* **WORK REQUIRED**:
Look for the word "auth" in the entries below, then copy every line that has it.

* **DATA PROVIDED**:
Definition resolve_blockhash : result Hash stopped :=
  match env (str "TXSENDER_BLOCKHASH") with
  | Some (b :: raw) =>
      match hash_from_str (b :: raw) with Some h => Ok h | None => Err (Fails BadBlockhash) end
  | _ =>
      match env (str "TXSENDER_BLOCKHASH_RPC") with
      | Some (b :: url) =>
          match get_latest_blockhash (b :: url) with Some h => Ok h | None => Err (Fails RpcFailed) end
      | _ => Err (Fails NoBlockhash)
      end
  end.

(** [.ok().and_then(parse).unwrap_or(default)]. *)
Definition number_or (max : Z) (name : string) (d : Z) : Z :=
  default d (env (str name) ≫= parse_unsigned max).

(** The provider [main] configures. *)
Definition example_provider (endpoint : HttpEndpoint) (auth : HttpAuth) : ProviderConfig :=
  mkProviderConfig Http endpoint None None None auth MAX_BODY [] JsonRpcCodec.

(** [main] up to the builder: the provider and the source. *)
Definition prepare : result (ProviderConfig * PreparedTxs) stopped :=
  endpoint_raw ←! require "TXSENDER_ENDPOINT";
  keypair_raw ←! require "TXSENDER_KEYPAIR";
  tip_account_raw ←! require "TXSENDER_TIP_ACCOUNT";
  tip_lamports_raw ←! require "TXSENDER_TIP_LAMPORTS";
  endpoint ←! parse_endpoint endpoint_raw;
  keypair ←! load_keypair keypair_raw;
  let payer := keypair_pubkey keypair in
  tip_account ←! ok_or (pubkey_from_str tip_account_raw) (Fails BadTipAccount);
  tip_lamports ←! ok_or (parse_unsigned (U64 - 1) tip_lamports_raw) (Fails BadTipLamports);
  let cu_price := number_or (U64 - 1) "TXSENDER_CU_PRICE" DEFAULT_CU_PRICE in
  let cu_limit := number_or (U32 - 1) "TXSENDER_CU_LIMIT" DEFAULT_CU_LIMIT in
  auth ←! resolve_auth;
  blockhash ←! resolve_blockhash;
  let instructions := [SetComputeUnitLimit cu_limit; SetComputeUnitPrice cu_price;
                       Transfer payer tip_account tip_lamports] in
  tx ←! returned (new_signed_with_payer instructions payer keypair blockhash);
  bytes ←! ok_or (serialize tx) (Fails SerializeFailed);
  if zlen bytes >? MAX_TX_LEN then Err (Fails (TxTooLong (zlen bytes)))
  else Ok (example_provider endpoint auth, mkPreparedTxs [bytes]).

(** The bytes of the transaction the environment asks for: signed with its key
    over its block hash, it transfers its tip to its tip account, under its
    limit and price of compute units. *)
Definition signed_tx (raw : bytes) : Prop :=
  ∃ keypair_raw tip_account_raw tip_lamports_raw keypair tip_account tip_lamports blockhash tx,
    env (str "TXSENDER_KEYPAIR") = Some keypair_raw ∧ load_keypair keypair_raw = Ok keypair ∧
    env (str "TXSENDER_TIP_ACCOUNT") = Some tip_account_raw ∧
    pubkey_from_str tip_account_raw = Some tip_account ∧
    env (str "TXSENDER_TIP_LAMPORTS") = Some tip_lamports_raw ∧
    parse_unsigned (U64 - 1) tip_lamports_raw = Some tip_lamports ∧
    resolve_blockhash = Ok blockhash ∧
    new_signed_with_payer
      [SetComputeUnitLimit (number_or (U32 - 1) "TXSENDER_CU_LIMIT" 100000);
       SetComputeUnitPrice (number_or (U64 - 1) "TXSENDER_CU_PRICE" 100000);
       Transfer (keypair_pubkey keypair) tip_account tip_lamports]
      (keypair_pubkey keypair) keypair blockhash = Ret tx ∧
    serialize tx = Some raw.
(** The provider the environment names. *)
Definition named_provider (p : ProviderConfig) : Prop :=
  ∃ endpoint_raw endpoint auth, env (str "TXSENDER_ENDPOINT") = Some endpoint_raw ∧
    parse_endpoint endpoint_raw = Ok endpoint ∧ resolve_auth = Ok auth ∧
    p = example_provider endpoint auth.

Lemma require_Ok name v : require name = Ok v → env (str name) = Some v.
Proof. unfold require. repeat (case_match; try discriminate). by intros [= <-]. Qed.
Lemma ok_or_Ok {A B} (o : option A) (e : B) a : ok_or o e = Ok a → o = Some a.
Proof. by destruct o; intros [= ->]. Qed.
Lemma returned_Ok {A} (r : outcome A) a : returned r = Ok a → r = Ret a.
Proof. by destruct r; intros [= ->]. Qed.

Lemma prepare_Ok p txs :
  prepare = Ok (p, txs) →
  ∃ bytes, signed_tx bytes ∧ named_provider p ∧ txs = mkPreparedTxs [bytes] ∧ zlen bytes ≤ MAX_TX_LEN.
Proof.
  unfold prepare. repeat match goal with
  | |- match ?m with Ok _ => _ | Err _ => _ end = Ok _ → _ => destruct m eqn:?; [|discriminate]
  end. case_match; [discriminate|]. intros [= <- <-].
  repeat match goal with
  | E : require _ = Ok _ |- _ => apply require_Ok in E
  | E : ok_or _ _ = Ok _ |- _ => apply ok_or_Ok in E
  | E : returned _ = Ok _ |- _ => apply returned_Ok in E
  end.
  eexists. split; [|split]; [by eexists _, _, _, _, _, _, _, _; split_and!|by eexists _, _, _|].
  split; [done|lia].
Qed.
End program.

(** The sink: outcomes go to a channel unless a panic has poisoned its lock. *)
Record PrintSink := mkPrintSink { ps_poisoned : bool; ps_sent : list ProviderOutcome }.
Definition print_on_result (outcome : ProviderOutcome) (s : PrintSink) : PrintSink :=
  if ps_poisoned s then s else mkPrintSink false (ps_sent s ++ [outcome]).

(** What [main] prints to the standard output for the outcome it received. *)
Definition report (received : option ProviderOutcome) : list bytes :=
  match received with
  | Some o =>
      match po_kind o with
      | Accepted signature =>
          [str "accepted signature " ++ signature; str "https://solscan.io/tx/" ++ signature]
      | Rejected _ _ | Transport _ | NoResponse => []
      end
  | None => []
  end.

(** The end of [main]: the sender over io_uring with one provider, its one job,
    the outcome within ten seconds, and [shutdown]. *)
Section main.
Context `{BoundedQueue Q} `{BoundedQueue X} {W CS Mode Tuning Snk Tls : Type}.
Context (connect_raw : list ProviderConfig → Tls → M W (result (list (DualConn CS)) SenderError)).
Context (connect_uring : Mode → Tuning → list ProviderConfig → Tls →
           M W (result (list (DualConn CS)) SenderError)).
Context (tpa_start : Z → Z → M W (result unit TransportError)).
Context (batch_syscall : Mode) (default_tuning : Tuning) (real_roots : Tls) (print_sink : Snk).

Definition example_builder (p : ProviderConfig) (txs : PreparedTxs) :
    SenderBuilder Mode Tuning PreparedTxs Snk Tls :=
  set_sink (set_source (add_provider (set_tls (set_transport sender_builder
    (seq_io_uring default_tuning batch_syscall)) real_roots) p) txs) print_sink.

Definition submit_job (prepared : result (ProviderConfig * PreparedTxs) stopped) :
    M W (result (Sender Q X CS) stopped) :=
  match prepared with
  | Err e => mret (Err e)
  | Ok (p, txs) =>
      r ← build connect_raw connect_uring tpa_start (example_builder p txs);
      match r with
      | Err (e, _) => mret (Err (Fails (BuildFailed e)))
      | Ok s =>
          match trigger (sd_dispatch s) (mkJob 1 0) with
          | (Err e, _) => mret (Err (Fails (TriggerFailed e)))
          | (Ok _, d) => mret (Ok (mkSender d (sd_threads s) (sd_diag s)))
          end
      end
  end.

Context (recv_timeout : M W (option ProviderOutcome)) (sender_shutdown : Sender Q X CS → M W unit).

Definition main (prepared : result (ProviderConfig * PreparedTxs) stopped) :
    M W (result (list bytes) stopped) :=
  r ← submit_job prepared;
  match r with
  | Err e => mret (Err e)
  | Ok s =>
      received ← recv_timeout;
      _ ← sender_shutdown s;
      mret (Ok (report received))
  end.
End main.

(** * Lemmas *)

Lemma split_once_none c l : c ∉ l → split_once c l = None.
Proof.
  induction l as [|b l IH]; [done|]. rewrite not_elem_of_cons. intros [Hc Hl]. cbn.
  rewrite (byte_eqb_ne b c) by done. by rewrite IH.
Qed.
Lemma split_once_here c h t : c ∉ h → split_once c (h ++ c :: t) = Some (h, t).
Proof.
  induction h as [|b h IH]; cbn.
  - intros _. by rewrite byte_eqb_refl.
  - rewrite not_elem_of_cons. intros [Hc Hl]. rewrite (byte_eqb_ne b c) by done. by rewrite IH.
Qed.
Lemma rsplit_once_none c l : c ∉ l → rsplit_once c l = None.
Proof. intros Hl. unfold rsplit_once. by rewrite split_once_none by (by rewrite elem_of_reverse). Qed.
Lemma rsplit_once_here c h t : c ∉ t → rsplit_once c (h ++ c :: t) = Some (h, t).
Proof.
  intros Ht. unfold rsplit_once. rewrite reverse_app, reverse_cons, <- app_assoc.
  cbn [app]. rewrite split_once_here by (by rewrite elem_of_reverse). by rewrite !reverse_involutive.
Qed.

Lemma decimal_not_in c n : is_ascii_digit c = false → c ∉ decimal n.
Proof.
  intros Hc Hin. pose proof (decimal_digits n) as Hd. rewrite Forall_forall in Hd.
  by rewrite (Hd c Hin) in Hc.
Qed.

Lemma split_from_here c cur h t :
  c ∉ h → split_from c cur (h ++ c :: t) = (cur ++ h) :: split_from c [] t.
Proof.
  revert cur. induction h as [|b h IH]; intros cur; cbn.
  - intros _. by rewrite byte_eqb_refl, app_nil_r.
  - rewrite not_elem_of_cons. intros [Hc Hl]. rewrite (byte_eqb_ne b c) by done.
    by rewrite IH, <- app_assoc.
Qed.
Lemma split_from_last c cur h : c ∉ h → split_from c cur h = [cur ++ h].
Proof.
  revert cur. induction h as [|b h IH]; intros cur; cbn.
  - intros _. by rewrite app_nil_r.
  - rewrite not_elem_of_cons. intros [Hc Hl]. rewrite (byte_eqb_ne b c) by done.
    by rewrite IH, <- app_assoc.
Qed.

(** Numbers with white space around them, separated by commas. *)
Record padded := mkPadded { pad_l : bytes; pad_n : Z; pad_r : bytes }.
Definition pad_text (t : padded) : bytes := pad_l t ++ decimal (pad_n t) ++ pad_r t.
Definition pad_ok (t : padded) : Prop :=
  Forall (λ b, ws1 b = true) (pad_l t) ∧ Forall (λ b, ws1 b = true) (pad_r t) ∧ 0 ≤ pad_n t < 256.
Fixpoint commas (ts : list bytes) : bytes :=
  match ts with
  | [] => []
  | [t] => t
  | t :: ts => t ++ COMMA :: commas ts
  end.

Lemma split_commas t ts :
  Forall (λ t, COMMA ∉ t) (t :: ts) → split COMMA (commas (t :: ts)) = t :: ts.
Proof.
  unfold split. revert t. induction ts as [|t' ts IH]; intros t [Ht Hts]%Forall_cons.
  - by rewrite split_from_last.
  - cbn [commas]. rewrite split_from_here by done. rewrite app_nil_l. f_equal. by apply IH.
Qed.

Lemma pad_no_comma t : pad_ok t → COMMA ∉ pad_text t.
Proof.
  intros (Hl&Hr&_). unfold pad_text.
  assert (∀ ws, Forall (λ b, ws1 b = true) ws → COMMA ∉ ws) as Hws.
  { intros ws Hw Hin. rewrite Forall_forall in Hw. by specialize (Hw _ Hin). }
  rewrite !elem_of_app. intros [Hin|[Hin|Hin]];
    [exact (Hws _ Hl Hin)|exact (decimal_not_in COMMA _ eq_refl Hin)|exact (Hws _ Hr Hin)].
Qed.

Lemma parse_tokens_padded ts :
  Forall pad_ok ts → parse_tokens (pad_text <$> ts) = Ok (pad_n <$> ts).
Proof.
  induction 1 as [|t ts (Hl&Hr&Hn) _ IH]; [done|]. cbn [fmap list_fmap parse_tokens].
  unfold pad_text at 1. rewrite trim_digits; [|done..|apply decimal_digits|apply decimal_nonempty].
  destruct (decimal (pad_n t)) as [|b d] eqn:E; [by apply decimal_nonempty in E|].
  rewrite <- E, parse_unsigned_decimal by (unfold U64; lia). by rewrite IH.
Qed.

Lemma parse_tokens_none : parse_tokens (split COMMA []) = Ok [].
Proof. done. Qed.

#[export] Instance Ret_inj A : Inj eq eq (@Ret A).
Proof. by intros ? ? [= ->]. Qed.

(** What [prepare] has checked. *)
Lemma prepared_fill_Ok tx out :
  zlen tx ≤ MAX_TX_LEN → zlen out = MAX_TX_LEN →
  prepared_fill (mkPreparedTxs [tx]) (provider_id 0) out = Ret (zlen tx, tx ++ drop (length tx) out).
Proof.
  intros Htx Hout. unfold prepared_fill. cbn [provider_id idx pid_u16 per_provider].
  change (Z.to_nat (Z.of_nat 0 mod U16)) with O. cbn [index lookup list_lookup mbind outcome_bind].
  unfold write_at. rewrite (proj2 (andb_true_iff _ _)) by (split; [done|apply Z.leb_le; lia]).
  cbn [mbind outcome_bind]. rewrite Z.mod_small; [done|]. pose proof (zlen_nonneg tx).
  unfold MAX_TX_LEN, U16 in *. lia.
Qed.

* **EXPECTED OUTPUT**:
Definition example_provider (endpoint : HttpEndpoint) (auth : HttpAuth) : ProviderConfig :=
  mkProviderConfig Http endpoint None None None auth MAX_BODY [] JsonRpcCodec.
  auth ←! resolve_auth;
  else Ok (example_provider endpoint auth, mkPreparedTxs [bytes]).
  ∃ endpoint_raw endpoint auth, env (str "TXSENDER_ENDPOINT") = Some endpoint_raw ∧
    parse_endpoint endpoint_raw = Ok endpoint ∧ resolve_auth = Ok auth ∧
    p = example_provider endpoint auth.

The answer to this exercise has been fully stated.